* _Task directions_: Of the entries below, return only those lines from the line with "(** On a well-formed" to the line with "Lemma enrich_company_data_typed σ", exactly, both included.

Saved entries:
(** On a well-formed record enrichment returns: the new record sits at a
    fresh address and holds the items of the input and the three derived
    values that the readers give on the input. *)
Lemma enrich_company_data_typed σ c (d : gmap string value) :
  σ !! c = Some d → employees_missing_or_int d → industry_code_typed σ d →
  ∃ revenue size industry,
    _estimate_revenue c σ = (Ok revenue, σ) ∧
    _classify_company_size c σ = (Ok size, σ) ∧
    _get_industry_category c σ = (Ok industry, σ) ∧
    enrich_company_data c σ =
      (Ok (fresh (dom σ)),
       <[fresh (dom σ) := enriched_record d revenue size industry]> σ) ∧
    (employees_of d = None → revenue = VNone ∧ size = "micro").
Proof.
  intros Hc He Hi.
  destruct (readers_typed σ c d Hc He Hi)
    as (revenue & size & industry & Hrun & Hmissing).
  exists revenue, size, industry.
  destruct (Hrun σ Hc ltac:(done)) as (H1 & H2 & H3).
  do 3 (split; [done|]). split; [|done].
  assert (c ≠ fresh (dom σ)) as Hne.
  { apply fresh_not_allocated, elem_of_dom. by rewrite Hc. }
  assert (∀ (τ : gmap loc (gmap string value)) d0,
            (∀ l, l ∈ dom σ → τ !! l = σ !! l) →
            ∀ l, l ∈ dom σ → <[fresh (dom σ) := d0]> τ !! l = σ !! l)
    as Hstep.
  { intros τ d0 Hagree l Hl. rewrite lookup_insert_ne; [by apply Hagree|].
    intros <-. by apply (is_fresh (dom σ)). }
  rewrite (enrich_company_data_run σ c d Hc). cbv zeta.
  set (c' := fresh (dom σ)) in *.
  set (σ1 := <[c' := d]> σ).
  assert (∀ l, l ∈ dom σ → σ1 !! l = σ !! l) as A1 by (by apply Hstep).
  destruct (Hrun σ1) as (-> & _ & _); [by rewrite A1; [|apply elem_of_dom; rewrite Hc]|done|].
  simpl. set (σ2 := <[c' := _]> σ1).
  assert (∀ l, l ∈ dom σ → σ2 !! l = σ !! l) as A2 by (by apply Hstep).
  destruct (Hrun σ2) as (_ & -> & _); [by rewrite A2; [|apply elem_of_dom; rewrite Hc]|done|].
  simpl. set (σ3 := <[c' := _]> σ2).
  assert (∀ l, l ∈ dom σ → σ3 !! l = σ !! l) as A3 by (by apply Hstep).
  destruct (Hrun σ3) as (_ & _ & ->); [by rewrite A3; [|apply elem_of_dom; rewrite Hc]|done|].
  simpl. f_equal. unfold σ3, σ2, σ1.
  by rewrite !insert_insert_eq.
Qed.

---

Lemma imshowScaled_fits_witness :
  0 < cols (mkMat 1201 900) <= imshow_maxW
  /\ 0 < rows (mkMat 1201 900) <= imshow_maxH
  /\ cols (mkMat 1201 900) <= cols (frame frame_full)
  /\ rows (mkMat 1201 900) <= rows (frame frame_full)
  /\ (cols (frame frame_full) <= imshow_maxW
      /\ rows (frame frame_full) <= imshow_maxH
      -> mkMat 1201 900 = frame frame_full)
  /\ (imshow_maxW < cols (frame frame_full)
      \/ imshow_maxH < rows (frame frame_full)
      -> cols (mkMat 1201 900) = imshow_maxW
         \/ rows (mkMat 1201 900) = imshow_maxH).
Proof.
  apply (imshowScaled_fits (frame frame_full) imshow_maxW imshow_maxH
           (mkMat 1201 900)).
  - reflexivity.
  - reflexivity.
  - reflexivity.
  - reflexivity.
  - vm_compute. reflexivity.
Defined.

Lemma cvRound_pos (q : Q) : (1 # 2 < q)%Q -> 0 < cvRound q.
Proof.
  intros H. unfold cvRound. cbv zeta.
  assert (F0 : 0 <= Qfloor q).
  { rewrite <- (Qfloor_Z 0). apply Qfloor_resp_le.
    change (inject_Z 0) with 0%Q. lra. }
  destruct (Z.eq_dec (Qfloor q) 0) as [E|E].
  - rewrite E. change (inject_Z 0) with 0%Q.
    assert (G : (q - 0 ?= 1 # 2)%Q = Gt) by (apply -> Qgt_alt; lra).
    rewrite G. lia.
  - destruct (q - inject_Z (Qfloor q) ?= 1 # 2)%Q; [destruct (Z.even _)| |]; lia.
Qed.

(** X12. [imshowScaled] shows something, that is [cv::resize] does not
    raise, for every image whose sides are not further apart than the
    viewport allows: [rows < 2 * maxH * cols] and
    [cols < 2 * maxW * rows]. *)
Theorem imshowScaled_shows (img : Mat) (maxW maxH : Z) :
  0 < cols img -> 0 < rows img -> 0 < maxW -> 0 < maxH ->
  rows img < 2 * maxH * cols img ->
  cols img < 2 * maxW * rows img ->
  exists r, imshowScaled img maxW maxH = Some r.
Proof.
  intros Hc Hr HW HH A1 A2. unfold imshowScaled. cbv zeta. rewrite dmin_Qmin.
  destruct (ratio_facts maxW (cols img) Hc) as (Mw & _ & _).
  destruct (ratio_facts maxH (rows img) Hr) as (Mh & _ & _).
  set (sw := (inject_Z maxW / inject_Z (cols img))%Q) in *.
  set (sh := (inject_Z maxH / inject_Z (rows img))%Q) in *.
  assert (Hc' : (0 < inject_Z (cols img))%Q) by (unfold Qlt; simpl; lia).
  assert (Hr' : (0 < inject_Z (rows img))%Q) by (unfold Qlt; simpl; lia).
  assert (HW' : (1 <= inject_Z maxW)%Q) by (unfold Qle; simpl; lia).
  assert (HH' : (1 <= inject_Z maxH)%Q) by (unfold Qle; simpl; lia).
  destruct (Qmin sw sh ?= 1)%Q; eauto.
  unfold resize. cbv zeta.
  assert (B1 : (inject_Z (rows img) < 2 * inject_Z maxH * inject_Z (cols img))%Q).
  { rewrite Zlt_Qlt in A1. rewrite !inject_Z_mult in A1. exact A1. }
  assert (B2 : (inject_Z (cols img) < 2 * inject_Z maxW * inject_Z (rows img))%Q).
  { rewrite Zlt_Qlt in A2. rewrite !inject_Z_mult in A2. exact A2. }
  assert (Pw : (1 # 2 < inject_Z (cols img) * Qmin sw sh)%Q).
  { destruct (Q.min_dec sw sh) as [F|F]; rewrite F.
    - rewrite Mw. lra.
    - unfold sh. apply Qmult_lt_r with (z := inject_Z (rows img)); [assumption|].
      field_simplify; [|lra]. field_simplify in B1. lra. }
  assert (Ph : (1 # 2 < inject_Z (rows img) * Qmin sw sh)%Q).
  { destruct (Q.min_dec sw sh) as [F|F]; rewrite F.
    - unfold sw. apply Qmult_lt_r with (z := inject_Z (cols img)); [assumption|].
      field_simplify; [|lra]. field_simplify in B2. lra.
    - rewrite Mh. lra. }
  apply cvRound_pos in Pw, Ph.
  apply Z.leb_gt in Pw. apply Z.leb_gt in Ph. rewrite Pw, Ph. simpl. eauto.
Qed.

* _Solution to this task_:
(** On a well-formed record enrichment returns: the new record sits at a
    fresh address and holds the items of the input and the three derived
    values that the readers give on the input. *)
Lemma enrich_company_data_typed σ c (d : gmap string value) :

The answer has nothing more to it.